DIRECTIONS FOR THIS TASK: Up to and including the line with "(** ** The kernel's watchdog interface *)", copy the records below exactly from their first line.

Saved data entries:
....................

(* ===== verification/Watchdog.v ===== *)
(** * mbl-watchdog-init: start the hardware watchdog

    [firmware-management/mbl-watchdog-init/mbl-watchdog-init.c]: the options,
    the last boot reason, the timeout of the device. *)

From stdpp Require Import base gmap strings list.
From Stdlib Require Import ZArith Ascii Lia.
From S2P Require Import Prelude.
From S2P Require Import CString.
From S2P Require Import Getopt.

Open Scope Z_scope.
Open Scope list_scope.

(** ** The kernel's watchdog interface *)

(** [<linux/watchdog.h>]: the flags of the boot status, and what the driver
    answers. [inr] is a failure with its [errno]. *)
Class WatchdogApi := {
  WDIOF_OVERHEAT : Z;
  WDIOF_FANFAULT : Z;
  WDIOF_EXTERN1 : Z;
  WDIOF_EXTERN2 : Z;
  WDIOF_POWERUNDER : Z;
  WDIOF_CARDRESET : Z;
  WDIOF_POWEROVER : Z;
  dev_open : cstring → option Z;             (** [Some errno]: it fails *)
  dev_bootstatus : cstring → Z + Z;
  dev_settimeout : cstring → Z → Z + Z;      (** the timeout now in force *)
  dev_close : cstring → option Z
}.

Inductive message :=
| MsgError (text : cstring) (errno : Z)
| MsgWarning (text : cstring)
| MsgInfo (text : cstring).

Record wd := {
  wd_open : gmap nat cstring;        (** descriptors *)
  wd_timeout : gmap cstring Z;       (** timeouts in force *)
  wd_out : list message;             (** stdout and stderr *)
  wd_errno : Z
}.

Definition wd_set_open (o : gmap nat cstring) (s : wd) : wd :=
  {| wd_open := o; wd_timeout := wd_timeout s; wd_out := wd_out s; wd_errno := wd_errno s |}.
Definition wd_set_timeout (p : cstring) (v : Z) (s : wd) : wd :=
  {| wd_open := wd_open s; wd_timeout := <[p:=v]> (wd_timeout s); wd_out := wd_out s;
     wd_errno := wd_errno s |}.
Definition wd_print (m : message) (s : wd) : wd :=
  {| wd_open := wd_open s; wd_timeout := wd_timeout s; wd_out := wd_out s ++ [m];
     wd_errno := wd_errno s |}.
Definition wd_set_errno (e : Z) (s : wd) : wd :=
  {| wd_open := wd_open s; wd_timeout := wd_timeout s; wd_out := wd_out s; wd_errno := e |}.

Definition EXIT_SUCCESS : Z := 0.
Definition EXIT_FAILURE : Z := 1.
Definition ERANGE : Z := 34.
Definition EBADF : Z := 9.

Section program.
Context `{WatchdogApi}.

Definition is_err (ret : Z) : bool := ret =? -1.

Definition log_error (text : cstring) : M wd unit :=
  e ← gets wd_errno; modify (wd_print (MsgError text e)).
Definition log_warning (text : cstring) : M wd unit := modify (wd_print (MsgWarning text)).
Definition log_info (text : cstring) : M wd unit := modify (wd_print (MsgInfo text)).

(** A call on an open descriptor. *)
Definition on_fd (fd : Z) (f : cstring → M wd Z) : M wd Z :=
  fds ← gets wd_open;
  match fds !! Z.to_nat fd with
  | Some p => f p
  | None => modify (wd_set_errno EBADF);; mret (-1)
  end.

Definition fails (e : Z) : M wd Z := modify (wd_set_errno e);; mret (-1).

(** [open(filename, O_WRONLY)]: the lowest free descriptor. *)
Definition open_wronly (p : cstring) : M wd Z :=
  match dev_open p with
  | Some e => fails e
  | None =>
      fds ← gets wd_open;
      let fd := fresh (dom fds) in
      modify (wd_set_open (<[fd:=p]> fds));;
      mret (Z.of_nat fd)
  end.

Definition close_fd (fd : Z) : M wd Z :=
  on_fd fd (λ p,
    modify (λ s, wd_set_open (delete (Z.to_nat fd) (wd_open s)) s);;
    match dev_close p with Some e => fails e | None => mret 0 end).

Definition set_watchdog_timeout (watchdog_fd timeout : Z) : M wd Z :=
  on_fd watchdog_fd (λ p,
    match dev_settimeout p timeout with
    | inl v => modify (wd_set_timeout p v);; mret 0
    | inr e => fails e
    end).

Definition warn_if (boot_status flag : Z) (text : cstring) : M wd unit :=
  if negb (Z.land boot_status flag =? 0) then log_warning text else mret tt.

Definition print_last_boot_reason (boot_status : Z) : M wd unit :=
  if boot_status =? 0 then log_info "Normal boot."
  else
    warn_if boot_status WDIOF_OVERHEAT
      "The last reboot was caused by the CPU overheating.";;
    warn_if boot_status WDIOF_CARDRESET
      "The last reboot was caused by a watchdog reset.";;
    warn_if boot_status WDIOF_FANFAULT
      "The last reboot was because a system fan monitored by the watchdog card failed.";;
    warn_if boot_status WDIOF_EXTERN1
      "The last reboot was because external monitoring relay/source 1 was triggered.";;
    warn_if boot_status WDIOF_EXTERN2
      "The last reboot was because external monitoring relay/source 2 was triggered.";;
    warn_if boot_status WDIOF_POWERUNDER
      "The last reboot was due to the machine showing an undervoltage status.";;
    warn_if boot_status WDIOF_POWEROVER
      "The last reboot was due to the machine showing an overvoltage status.".

Definition get_last_boot_status (watchdog_fd : Z) : M wd Z :=
  on_fd watchdog_fd (λ p,
    match dev_bootstatus p with
    | inr e => fails e
    | inl flags => print_last_boot_reason flags;; mret 0
    end).

Definition exit_failure {A} (text : cstring) : M wd A :=
  log_error text;; stop (Exited EXIT_FAILURE).

Definition numeric_string_to_positive_int (str : option cstring) : M wd Z :=
  modify (wd_set_errno 0);;
  s ← of_option "null pointer passed to strtol" str;
  let r := strtol0 s in
  let res := st_value r in
  (if st_erange r then modify (wd_set_errno ERANGE) else mret tt);;
  errno ← gets wd_errno;
  if ((errno =? ERANGE) && ((res =? LONG_MAX) || (res =? LONG_MIN)))
     || (negb (errno =? 0) && (res =? 0))
  then exit_failure "strtol failed"
  else if negb (bool_decide (st_rest r = [])) || negb (st_converted r)
  then exit_failure "String must contain digits only."
  else if (res <=? 0) || (INT_MAX <? res)
  then exit_failure
    "Integer not in valid range. Expecting a positive integer with maximum size INT_MAX"
  else mret res.

(** The table has no entry of zeros at its end, and 't' has no colon. *)
Definition longopts : opt_table := {|
  ot_short := "tw:";
  ot_long := [ {| lo_name := "timeout"; lo_has_arg := required_argument; lo_val := "t" |};
               {| lo_name := "device"; lo_has_arg := required_argument; lo_val := "w" |} ];
  ot_terminated := false
|}.

(** The [switch] on the current option; the variables are [timeout] and
    [wdog_filename]. *)
Definition main_option (v : Z * option cstring) (c : ascii) (optarg : option cstring)
  : M wd (Z * option cstring + Z) :=
  if decide (c = "t"%char) then
    timeout ← numeric_string_to_positive_int optarg; mret (inl (timeout, v.2))
  else if decide (c = "w"%char) then mret (inl (v.1, optarg))
  else
    log_warning "Only --timeout and --device should be provided. Exiting.";;
    mret (inr EXIT_FAILURE).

....................

YOUR SOLUTION:
(* ===== verification/Watchdog.v ===== *)
(** * mbl-watchdog-init: start the hardware watchdog

    [firmware-management/mbl-watchdog-init/mbl-watchdog-init.c]: the options,
    the last boot reason, the timeout of the device. *)

From stdpp Require Import base gmap strings list.
From Stdlib Require Import ZArith Ascii Lia.
From S2P Require Import Prelude.
From S2P Require Import CString.
From S2P Require Import Getopt.

Open Scope Z_scope.
Open Scope list_scope.

(** ** The kernel's watchdog interface *)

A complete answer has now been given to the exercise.